Oozie Configuration of Hadoop

Last Update:2016-05-12 Source: Internet

Author: User

Developer on Alibaba Coud: Build your first app with APIs, SDKs, and tutorials on the Alibaba Cloud. Read more ＞

Description

Tasks performed in Hadoop sometimes require multiple map/reduce jobs to be connected together in order to achieve the goal. In the Hadoop ecosystem,Oozie allows us to combine multiple map/reduce jobs into a single logical unit of work, To accomplish larger tasks.

Principle

Oozie is a java Web application that runs in the Java servlet container- the Tomcat --in, and use the database to store the following:

Workflow definition

Currently running workflow instances, including the status and variables of the instance

The Oozie workflow is a set of actions placed in a control-dependent DAG(directed acyclic graph Direct acyclic graph) (for example,Hadoop map/reduce jobs,Pig jobs, and so on) that specify the order in which the actions are executed.

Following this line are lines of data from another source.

Lemma within_for_each {A} (l : list A) body :
  (∀ x, within R (body x)) → within R (for_each l body).
Proof.
  intros Hb. induction l; simpl; auto using within_ret, within_bind.
Qed.

(** Hints stated on the sort of [match] a translated handler contains. *)
Lemma within_if {A} (b : bool) (m n : GoM S A) :
  within R m → within R n → within R (if b then m else n).
Proof. by destruct b. Qed.

Lemma within_option {A B} (o : option A) (f : A → GoM S B) n :
  (∀ a, within R (f a)) → within R n →
  within R (match o with Some a => f a | None => n end).
Proof. destruct o; auto. Qed.

Lemma within_result {A B} (r : result A) (f : A → GoM S B) g :
  (∀ a, within R (f a)) → (∀ e, within R (g e)) →
  within R (match r with Ok a => f a | Err e => g e end).
Proof. destruct r; auto. Qed.
End monad.

(** A run is its result and the state it leaves. *)
Lemma run_eq {S A} (m : GoM S A) w r : (m w).1 = r → m w = (r, (m w).2).
Proof. intros <-. by destruct (m w). Qed.

Lemma bind_Ok {S A B} (m : GoM S A) (f : A → GoM S B) w a w1 :
  m w = (Ok a, w1) → (m ≫= f) w = f a w1.
Proof. intros Hm. unfold mbind, GoM_bind. by rewrite Hm. Qed.

(** Inversion of a run that returned. *)
Lemma bind_inv {S A B} (m : GoM S A) (f : A → GoM S B) w b w' :
  (m ≫= f) w = (Ok b, w') → ∃ a w1, m w = (Ok a, w1) ∧ f a w1 = (Ok b, w').
Proof. unfold mbind, GoM_bind. destruct (m w) as [[a|e] w1]; [eauto|done]. Qed.

Lemma wrap_err_inv {S A} msg (m : GoM S A) w a w' :
  wrap_err msg m w = (Ok a, w') → m w = (Ok a, w').
Proof. unfold wrap_err. by destruct (m w) as [[|]]. Qed.

(** The first two of three calls, run together. *)
Lemma then_run {S A} (m k : GoM S unit) (f : GoM S A) w w' :
  (m ≫= λ _, k) w = (Ok tt, w') → (m ≫= λ _, k ≫= λ _, f) w = f w'.
Proof.
  unfold mbind, GoM_bind. destruct (m w) as [[[]|e] w1]; [|done]. by intros ->.
Qed.

(** What happens after a call that returned. *)
Lemma within_after {S A B} (R : relation S) (m : GoM S A) (f : A → GoM S B) w a w1 :
  m w = (Ok a, w1) → within R (f a) → R w1 ((m ≫= f) w).2.
Proof. intros Hm Hf. unfold mbind, GoM_bind. rewrite Hm. apply Hf. Qed.

(** Methods are opaque to the database, so that a goal is matched by its name. *)
Create HintDb within discriminated.
#[export] Hint Constants Opaque : within.
#[export] Hint Resolve within_ret within_throw within_gets within_of_result
  within_modify within_bind within_attempt within_ignore within_wrap_err
  within_when within_for_each within_if within_option within_result : within.

(** [solve_within] closes a [within] goal of a translated handler from the
    [within] lemmas of the methods it calls (database [within]). *)
Ltac solve_within :=
  repeat first
    [ progress intros
    | solve [eauto 3 with within typeclass_instances]
    | apply within_bind | apply within_if | apply within_option
    | apply within_result | apply within_for_each | apply within_when
    | apply within_ignore | apply within_attempt | apply within_wrap_err
    | solve [eauto with within typeclass_instances]
    | case_match ].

We will use HPDL(an XML Process Definition language) to describe this diagram.

HPDLis a very concise language that uses only a handful of process control and action nodes. The control node defines the process of execution and includes the starting and ending points of the workflow (Start,Endand thefailnode) and the mechanism that controls the execution path of the workflow (decision,Forkand theJoinnode). Action nodes are mechanisms through which workflows trigger the execution of calculations or processing tasks. Oozieprovides support for the following types of actions:Hadoop map-reduce,Hadoopfile System,Pig,Javaand theOoziethe child workflow (SSHthe action has been taken fromOozie schema 0.2removed from the later version).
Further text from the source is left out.